Q7: dividing a row at a time using a loop
Suppose the variable A is defined as a 3x3 matrix with nonzero entries. In what way is the matrix A
changed by the following lines of Matlab code?
for i = 1:3
A(i,:)=A(i,:)/A(i,1)
end
Pre-test results (mult choice) of those who took "seriously" 2009W:
Each row of A div by the first entry in that row.: 32%
Each entry of A div by the entry in the first row and first column.: 19%
first column of A div by the entry in the first row and first column.: 19%
The first column of A div by the last entry of the first row.: 17%
Each column of A div by the first entry in that column.: 13%
Post-test results 2009W:
Each row of A div by the first entry in that row.: 82%
Each entry of A div by the entry in the first row and first column.: 6%
first column of A div by the entry in the first row and first column.: 1%
The first column of A div by the last entry of the first row.: 3%
Each column of A div by the first entry in that column.: 9%
Appendix C: In-class discovery activity related to continuously compounded interest and
properties/derivation of the number e.
1. Scenario:
Students are given the formula for compound interest (should have been covered in high school, but
provided here as a reminder), A = P(1 + r/n)^(nt). We tried this both as a worksheet (students asked to
work in pairs or threes and to hand in their work, given about 20 minutes) and as a clicker question
(answer alone, show the even distribution, discuss, answer again) in two sections of Math 104.
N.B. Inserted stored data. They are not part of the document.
(** * wppsnake: the game loop, the leaderboard store and the commentary call

    A shallow embedding of [src/App.tsx] (game state and its handlers),
    [src/services/storageService.ts] (leaderboard persistence) and
    [src/services/geminiService.ts] (post-game commentary), followed by the
    properties the specification states about them.

    Conventions of the embedding:
    - grid coordinates and scores are JavaScript numbers that only ever hold
      integers: they are [Z]; where the source divides or draws a random
      fraction the value is a rational [Q] and [Math.floor] is [Qfloor];
    - a JavaScript string is the list of its UTF-16 code units;
    - handlers are written in a small state-and-exception monad over the
      React state of [App] and the browser objects the code touches
      ([localStorage], [console], [alert]); a [throw] keeps the mutations made
      before it, as in JavaScript;
    - React's [setX] calls are applied at once: no handler reads a state
      variable after writing it, so the rendered closure values and the
      current ones agree in every handler;
    - [Math.random()] and [new Date()] are inputs of the handler that uses
      them; the [while (true)] loop of [getRandomPosition] runs on fuel;
    - the text under the leaderboard key and the text of a generative reply
      are seen through [JSON.parse]. The game ([App]) is modelled on texts
      that are absent, rejected by the parser or serialisations of the type
      the source annotates them with. Module [Untyped] has the two services on
      texts that parse to any JSON value, which they pass on unchecked; the
      typed services are their restriction ([getLeaderboard_typed],
      [saveScoreToLeaderboard_typed], [getGameOverCommentary_typed]). *)

From Stdlib Require Import ZArith QArith Qround NArith List Bool Lia.
From Stdlib Require Import String Ascii Permutation Sorted Lqa.
Import ListNotations.
Local Open Scope Z_scope.

(* ================================================================== *)
(** ** JavaScript values and library functions used by the sources *)
(* ================================================================== *)

Module Js.

(** A string is its sequence of UTF-16 code units. *)
Definition jsstring : Type := list N.

(** The code units of an ASCII string literal of the source. *)
Definition lit (s : string) : jsstring :=
  map N_of_ascii (list_ascii_of_string s).

Fixpoint str_eqb (a b : jsstring) : bool :=
  match a, b with
  | [], [] => true
  | c :: a', d :: b' => N.eqb c d && str_eqb a' b'
  | _, _ => false
  end.

(** ECMA-262 WhiteSpace and LineTerminator code points: what
    [String.prototype.trim] strips. *)
Definition isWhiteSpace (c : N) : bool :=
  (N.eqb c 9 || N.eqb c 10 || N.eqb c 11 || N.eqb c 12 || N.eqb c 13
   || N.eqb c 32 || N.eqb c 160 || N.eqb c 5760
   || (N.leb 8192 c && N.leb c 8202)
   || N.eqb c 8232 || N.eqb c 8233 || N.eqb c 8239 || N.eqb c 8287
   || N.eqb c 12288 || N.eqb c 65279)%bool.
2. Question posed to the students:
You borrow $1000 from a loan shark for one year. You are offered a choice to determine how much
you will repay: you may either pay back $3000 at the end of the year or pay at a nominal annual rate
of 100% but compounded at a rate of the loan shark's choosing (i.e. the loan shark will choose the
value of n in the formula). Which would you prefer?